300 Menschen evakuiert:

Fliegerbombe in Cottbus entschärft

Bei Abrissarbeiten fanden Bauarbeiter unter einem Fundament eine Brandbombe und ein Skelett. 300 Anwohner mussten während der Entschärfung ihre Häuser räumen.

Die Polizei richtete einen kleinen Sperrkreis in der näheren Umgebung ein.
Bernd Settnik Die Polizei richtete einen kleinen Sperrkreis in der näheren Umgebung ein.

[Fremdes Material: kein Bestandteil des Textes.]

(** X14: the after_flush listener keeps the captured objects a set: it adds
    the pending objects to those captured before, none of them twice, and
    running it again on the same pending objects changes nothing. *)
Theorem add_to_rel_load_list_is_a_set_update (s : session) :
  NoDup (captured s) ->
  NoDup (captured (_add_to_rel_load_list s)) /\
  (forall o, In o (captured (_add_to_rel_load_list s))
             <-> In o (captured s) \/ In o (new s)) /\
  _add_to_rel_load_list (_add_to_rel_load_list s) = _add_to_rel_load_list s.
Proof.
  intros Hs. unfold _add_to_rel_load_list, captured in *.
  cbn [_load_rels new contents nested relationships state_dict
       loading_enabled loads].
  split; [now apply set_update_NoDup|]. split; [intros o; apply set_update_In|].
  f_equal. f_equal. apply set_update_present.
  intros x Hx. apply set_update_In. now right.
Qed.

Lemma add_to_rel_load_list_is_a_set_update_witness :
  captured (_add_to_rel_load_list
              (Session [2; 3; 2] [1; 2; 3] false (Some [1; 2])
                 (fun _ => port_relationships) (fun _ => []) [] []))
  = [1; 2; 3] /\
  NoDup (captured (_add_to_rel_load_list
                     (Session [2; 3; 2] [1; 2; 3] false (Some [1; 2])
                        (fun _ => port_relationships) (fun _ => []) [] []))).
Proof.
  split; [reflexivity|].
  apply add_to_rel_load_list_is_a_set_update.
  cbn. repeat constructor; cbn; intuition discriminate.
Defined.

Lemma before_commit_flush_new s : new (before_commit_flush s) = [].
Proof.
  unfold before_commit_flush. now destruct (new s) eqn:E.
Qed.

Lemma before_commit_flush_flushed s : new s = [] -> before_commit_flush s = s.
Proof. unfold before_commit_flush. now intros ->. Qed.

(** X15: with nothing pending and nothing captured (no ['_load_rels']
    entry, or an empty one) the hook returns without forcing a load: on a
    nested transaction the session is as it was, otherwise it has lost the
    ['_load_rels'] entry and nothing else. *)
Theorem load_one_to_manys_nothing_to_load
  (lazy_load : nat -> string -> session -> bool) (s : session) :
  new s = [] ->
  captured s = [] ->
  _load_one_to_manys lazy_load s
  = (Return tt, if nested s then s else snd (pop_load_rels s)).
Proof.
  intros Hnew Hcap.
  rewrite _load_one_to_manys_eq, (before_commit_flush_flushed _ Hnew), Hcap.
  now destruct (nested s).
Qed.

Lemma load_one_to_manys_nothing_to_load_witness :
  _load_one_to_manys loads_none
    (Session [] [1] false (Some []) (fun _ => port_relationships)
       (fun _ => []) [] [])
  = (Return tt,
     Session [] [1] false None (fun _ => port_relationships)
       (fun _ => []) [] []).
Proof.
  exact (@load_one_to_manys_nothing_to_load loads_none
           (Session [] [1] false (Some []) (fun _ => port_relationships)
              (fun _ => []) [] [])
           eq_refl eq_refl).
Defined.

(** A loader that populates nothing aborts the commit at the first eager
    relationship. *)
Example aborted_commit :
  fst (_load_one_to_manys loads_none committing_session)
  = Raise (new_exn "AssertionError"
             "Relationship fixed_ips attributes must be loaded in db object").
Proof. reflexivity. Qed.

Lemma captured_before_commit_flush s o :
  In o (captured s) \/ In o (new s) -> In o (captured (before_commit_flush s)).
Proof.
  unfold before_commit_flush. destruct (new s) as [|x rest] eqn:Hnew.
  - intros [H|[]]. exact H.
  - unfold captured at 2. cbn. rewrite Hnew. intros H.
    apply set_update_In. exact H.
Qed.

Eine Fliegerbombe aus dem Zweiten Weltkrieg ist am Freitag in der Innenstadt von Cottbus entschärft worden. Das teilten Polizei und Stadtverwaltung mit. 300 Menschen mussten im näheren Umkreis ihre Wohnungen verlassen. Zwei Sprengmeister brauchten eine halbe Stunde, um den Zünder zu entfernen. Die Brandbombe war bei Abrissarbeiten unter dem Fundament von Garagen zutage gekommen.

Neben der Bombe wurden auch Teile eines menschlichen Skeletts entdeckt. „Es stammte augenscheinlich aus der Kriegszeit“, sagte ein Sprecher der Stadt. Der Schädel und die Knochenteile wurden gesichert, die Kriegsgräberfürsorge ist eingeschaltet.

Obwohl der Fundort nur gut 500 Meter vom Cottbuser Bahnhof entfernt liegt, war der Bahnverkehr nicht betroffen.